I’ve never really thought much about the US state of Nevada beyond that it is the location of the city of Las Vegas – possibly the cultural home of casino gambling but at the very least one of the cities that has defined for the world what casino gambling is all about. But when you scratch a little deeper, there is a lot of interesting trivia facts not just about Las Vegas but regarding the wider state itself. In this article we take a look at three of the best.

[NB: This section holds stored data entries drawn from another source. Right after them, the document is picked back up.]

(* ===== verification/Networking.v ===== *)
(** * Networking (src/server/src/networking.rs)

    The translation of I/O events into domain events, and the delivery of outputs
    to clients.  Sockets, WebSocket connections, the slab they are kept in and
    JSON are used through interfaces; what the operating system hands over with an
    event (an accepted socket, the bytes to read) comes with the event.  [armed]
    holds the registrations of the poll: all but the server socket's are one-shot. *)
From Stdlib Require Import ZArith NArith Lia.
From stdpp Require Import base strings numbers sets gmap list.
From S2P Require Import Prelude Timestamps Values Outputs.

Definition SERVER : N := 2 ^ 64 - 2.
Definition RESULTS : N := 2 ^ 64 - 3.
Definition SYSTEM : N := 2 ^ 64 - 4.

(** ** Interfaces *)

(** [mio::Ready]. *)
Record Ready := mkReady { is_readable : bool; is_writable : bool }.

(** [slab::Slab]: a vector of entries; a full one cannot grow. *)
Class Slab (C : Type) := {
  slab : Type;
  slab_new : slab;
  slab_get : slab → N → option C;
  slab_vacant : slab → option N;
  slab_insert : slab → N → C → slab;
  slab_remove : slab → N → slab;
  slab_get_new : ∀ k, slab_get slab_new k = None;
  slab_vacant_free : ∀ s k, slab_vacant s = Some k → slab_get s k = None ∧ (k < 2 ^ 63)%N;
  slab_get_insert : ∀ s k c k', slab_get (slab_insert s k c) k' = if decide (k = k') then Some c else slab_get s k';
  slab_get_remove : ∀ s k k', slab_get (slab_remove s k) k' = if decide (k = k') then None else slab_get s k'
}.
Arguments slab C {_}.

(** [ws::Message]. *)
Inductive WsMessage := Text (string : string) | Binary (bytes : list N).

(** [ws::connection::ConnEvent], as far as the code tells events apart. *)
Inductive ConnEvent := CMessage (msg : WsMessage) | CClose (code : N) (reason : string) | COther.

(** [ws::connection::Connection]. *)
Class WebSocket (C : Type) := {
  socket : Type;
  input_bytes : Type;
  ws_error : Type;
  conn_new : N → socket → N → C;
  conn_as_server : C → option C;
  conn_token : C → N;
  conn_events : C → Ready;
  conn_read : C → input_bytes → C * list ConnEvent * option ws_error;
  conn_write : C → C * list ConnEvent * option ws_error;
  conn_error : C → ws_error → C;
  conn_send : C → WsMessage → option C;
  conn_token_new : ∀ t s i, conn_token (conn_new t s i) = t;
  conn_token_as_server : ∀ c c', conn_as_server c = Some c' → conn_token c' = conn_token c;
  conn_token_read : ∀ c b, conn_token (conn_read c b).1.1 = conn_token c;
  conn_token_write : ∀ c, conn_token (conn_write c).1.1 = conn_token c;
  conn_token_error : ∀ c e, conn_token (conn_error c e) = conn_token c;
  conn_token_send : ∀ c m c', conn_send c m = Some c' → conn_token c' = conn_token c
}.
Arguments socket C {_}.
Arguments input_bytes C {_}.
Arguments ws_error C {_}.

(** The order in which a set of tokens is iterated. *)
Class TokenIteration := {
  token_iter : gset N → list N;
  token_iter_perm s : token_iter s ≡ₚ elements s
}.

Section networking.
Context `{EV : ExternValues, TI : TokenIteration} {C : Type} `{SL : !Slab C, WS : !WebSocket C}.
Context {Request : Type}.
(** [serde_json::from_str::<Vec<Request<Aid>>>], and [serde_json::to_string]. *)
Context (parse_requests : string → Result (list Request) string).
Context (serialize : Output → option string).

Inductive DomainEvent :=
| Requests (token : N) (requests : list Request)
| Disconnected (token : N).

(** One readiness event, with what the operating system has for it. *)
Record IOEvent := mkIOEvent {
  ev_token : N; ev_ready : Ready; ev_accept : option (socket C); ev_input : input_bytes C
}.

Record IO := mkIO {
  domain_events : list DomainEvent;
  recv : list Output;
  connections : slab C;
  next_connection_id : N;
  armed : gmap N Ready
}.

Definition readable : Ready := mkReady true false.

Definition IO_new : IO :=
  mkIO [] [] slab_new 0 (<[SERVER := readable]> {[RESULTS := readable]}).

Definition push_event (self : IO) (event : DomainEvent) : IO :=
  mkIO (domain_events self ++ [event]) (recv self) (connections self) (next_connection_id self) (armed self).
Definition io_send (self : IO) (out : Output) : IO :=
  mkIO (domain_events self) (recv self ++ [out]) (connections self) (next_connection_id self) (armed self).
Definition set_connection (self : IO) (token : N) (conn : C) : IO :=
  mkIO (domain_events self) (recv self) (slab_insert (connections self) token conn)
    (next_connection_id self) (armed self).
(** [poll.register] and [poll.reregister]. *)
Definition arm (self : IO) (token : N) (events : Ready) : IO :=
  mkIO (domain_events self) (recv self) (connections self) (next_connection_id self)
    (<[token := events]> (armed self)).

(** ** A new connection *)
Definition io_accept (self : IO) (accepted : option (socket C)) : outcome IO :=
  match accepted with
  | None => Ret self
  | Some socket =>
      let! token := expect "capacity overflow" (slab_vacant (connections self)) in
      let conn := conn_new token socket (next_connection_id self) in
      let self := mkIO (domain_events self) (recv self) (slab_insert (connections self) token conn)
                    ((next_connection_id self + 1) mod 2 ^ 32) (armed self) in
      let! conn := expect "called `Result::unwrap()` on an `Err` value" (conn_as_server conn) in
      Ret (arm (set_connection self token conn) (conn_token conn) (conn_events conn))
  end.

(** ** Delivering outputs *)

Definition output_tokens (interests : gmap Aid (gset N)) (out : Output) : list N :=
  match out with
  | QueryDiff name _ | Json name _ _ _ =>
      match interests !! name with
      | None => []
      | Some tokens => token_iter tokens
      end
  | Message client _ | OError client _ _ => [client]
  end.

Definition send_to (self : IO) (msg : WsMessage) (token : N) : outcome IO :=
  match slab_get (connections self) token with
  | None => Ret (push_event self (Disconnected token))
  | Some conn =>
      let! conn := expect "failed to send message" (conn_send conn msg) in
      Ret (arm (set_connection self token conn) (conn_token conn) (conn_events conn))
  end.

Fixpoint send_all (self : IO) (msg : WsMessage) (tokens : list N) : outcome IO :=
  match tokens with
  | [] => Ret self
  | token :: tokens => let! self := send_to self msg token in send_all self msg tokens
  end.

Definition deliver_output (interests : gmap Aid (gset N)) (self : IO) (out : Output) : outcome IO :=
  let! serialized := expect "failed to serialize output" (serialize out) in
  send_all self (Text serialized) (output_tokens interests out).

Fixpoint deliver_outputs (interests : gmap Aid (gset N)) (self : IO) (outs : list Output) : outcome IO :=
  match outs with
  | [] => Ret self
  | out :: outs => let! self := deliver_output interests self out in deliver_outputs interests self outs
  end.

(** [while let Ok(out) = self.recv.try_recv()], which nothing refills. *)
Definition io_results (interests : gmap Aid (gset N)) (self : IO) : outcome IO :=
  let! self := deliver_outputs interests
    (mkIO (domain_events self) [] (connections self) (next_connection_id self) (armed self)) (recv self) in
  Ret (arm self RESULTS readable).

(** ** Events of a connection *)

Definition ready_and (x y : Ready) : Ready :=
  mkReady (is_readable x && is_readable y) (is_writable x && is_writable y).

(** The effect of reading or writing on the connection; errors are its own. *)
Definition conn_done (r : C * list ConnEvent * option (ws_error C)) : C * list ConnEvent :=
  match r with
  | (conn, events, None) => (conn, events)
  | (conn, events, Some err) => (conn_error conn err, events)
  end.

Definition io_message (t token : N) (self : IO) (event : ConnEvent) : outcome IO :=
  match event with
  | CMessage (Text string) =>
      match parse_requests string with
      | Err serde_error => Ret (io_send self (OError token (Error_incorrect serde_error) t))
      | Ok requests => Ret (push_event self (Requests token requests))
      end
  | CMessage (Binary _) => Panic "not yet implemented"
  | CClose _ _ | COther => Ret self
  end.

Fixpoint io_messages (t token : N) (self : IO) (events : list ConnEvent) : outcome IO :=
  match events with
  | [] => Ret self
  | event :: events => let! self := io_message t token self event in io_messages t token self events
  end.

Definition index_connection (self : IO) (token : N) : outcome C :=
  expect "invalid key" (slab_get (connections self) token).

(** Reading, then writing, as far as the connection wants to. *)
Definition conn_exchange (conn : C) (event_readiness : Ready) (input : input_bytes C)
    : C * list ConnEvent :=
  let '(conn, read) :=
    if is_readable (ready_and event_readiness (conn_events conn))
    then conn_done (conn_read conn input) else (conn, []) in
  let '(conn, written) :=
    if is_writable (ready_and event_readiness (conn_events conn))
    then conn_done (conn_write conn) else (conn, []) in
  (conn, read ++ written).

(** A connection that closed is removed, and its socket with it. *)
Definition io_connection (t : N) (self : IO) (event : IOEvent) : outcome IO :=
  let token := ev_token event in
  let! conn := index_connection self token in
  let '(conn, conn_evs) := conn_exchange conn (ev_ready event) (ev_input event) in
  let! self := io_messages t token (set_connection self token conn) conn_evs in
  let! conn := index_connection self token in
  if negb (is_readable (conn_events conn) || is_writable (conn_events conn)) then
    let self := push_event self (Disconnected token) in
    Ret (mkIO (domain_events self) (recv self) (slab_remove (connections self) token)
           (next_connection_id self) (delete token (armed self)))
  else Ret (arm self (conn_token conn) (conn_events conn)).

(** ** A step *)

Definition io_event (t : N) (interests : gmap Aid (gset N)) (self : IO) (event : IOEvent) : outcome IO :=
  if (ev_token event =? SERVER)%N then
    if is_readable (ev_ready event) then io_accept self (ev_accept event) else Ret self
  else if (ev_token event =? RESULTS)%N then io_results interests self
  else io_connection t self event.

Fixpoint io_events (t : N) (interests : gmap Aid (gset N)) (self : IO) (events : list IOEvent)
    : outcome IO :=
  match events with
  | [] => Ret self
  | event :: events =>
      let! self := io_event t interests self event in io_events t interests self events
  end.

(** Polling: the one-shot registrations that fire are spent. *)
Definition io_poll (self : IO) (events : list IOEvent) : IO :=
  mkIO (domain_events self) (recv self) (connections self) (next_connection_id self)
    (filter (λ kr, kr.1 = SERVER ∨ kr.1 ∉ ev_token <$> events) (armed self)).

Definition IO_step (self : IO) (t : N) (interests : gmap Aid (gset N)) (events : list IOEvent)
    : outcome IO :=
  io_events t interests (io_poll self events) events.

(** [Iterator::next]. *)
Definition IO_next (self : IO) : option DomainEvent * IO :=
  match domain_events self with
  | [] => (None, self)
  | event :: events =>
      (Some event, mkIO events (recv self) (connections self) (next_connection_id self) (armed self))
  end.
End networking.
Arguments DomainEvent Request : clear implicits.
Arguments IOEvent C {_}.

When gambling was first legalised in the state of Nevada, there were a high number of African-Americans working in the casinos of Las Vegas. However as tourism from the southern states began to increase, customers began to complain about the racially mixed atmosphere and so the Las Vegas city council passed regulations that required all of the African-American residents and workers to live on the west-side of the city – racial segregation in its purist form. At that time, West Las Vegas mainly consisted of unpaved dirt roads and residents were forced to live in tents and shacks without running water. As a result of the city’s regulations, African-Americans were limited to working jobs in the kitchens of casinos where they would not be seen by tourists. Even well known singers and artists booked to perform in the casinos were forced to use the back entrances. One of the key signals of the social change that began to gain momentum in the 1950s was that the Rat Pack (Peter Lawford, Sammy Davis, Jr. , Frank Sinatra, Joey Bishop and Dean Martin) refused to play at the Sands Casino unless Sammy Davis Jr. was allowed to stay at the hotel along with the rest of the group. It’s hard to imagine, but that is how America worked at that time.
For many years, the casinos of Las Vegas were controlled by organised crime. One of the key factors that changed this was the eccentricity and enormous wealth of Howard Hughes. Howard Hughes bought his first casino in 1966 when he took up residence in the Desert Inn. He had been there for several months when the management requested that he leave – he didn’t leave, he bought the entire casino instead. Hughes didn’t stop with one casino but went on to buy another five casinos – effectively breaking the grip of organised crime on the city.
One of America’s worst fire disasters happened in 1980 in Las Vegas. It was the 23-storey MGM grand where an electrical fire broke out in a ground-floor restaurant in the middle of the night. Military helicopters were used to airlift people from the upper stories of the casino. Of the 5,000 people that were estimated to be in the building at the time of the fire, 2,000 were airlifted to safety, 679 people were injured, and 85 people died (with most of the deaths caused by smoke inhalation).
There is a lot more to the state of Nevada than just Las Vegas and casino gambling. Whether you’re a high-roller or just hoping to win a few dollars on the slot machines, make sure you make the most of your visit to the cultural home of casino gambling.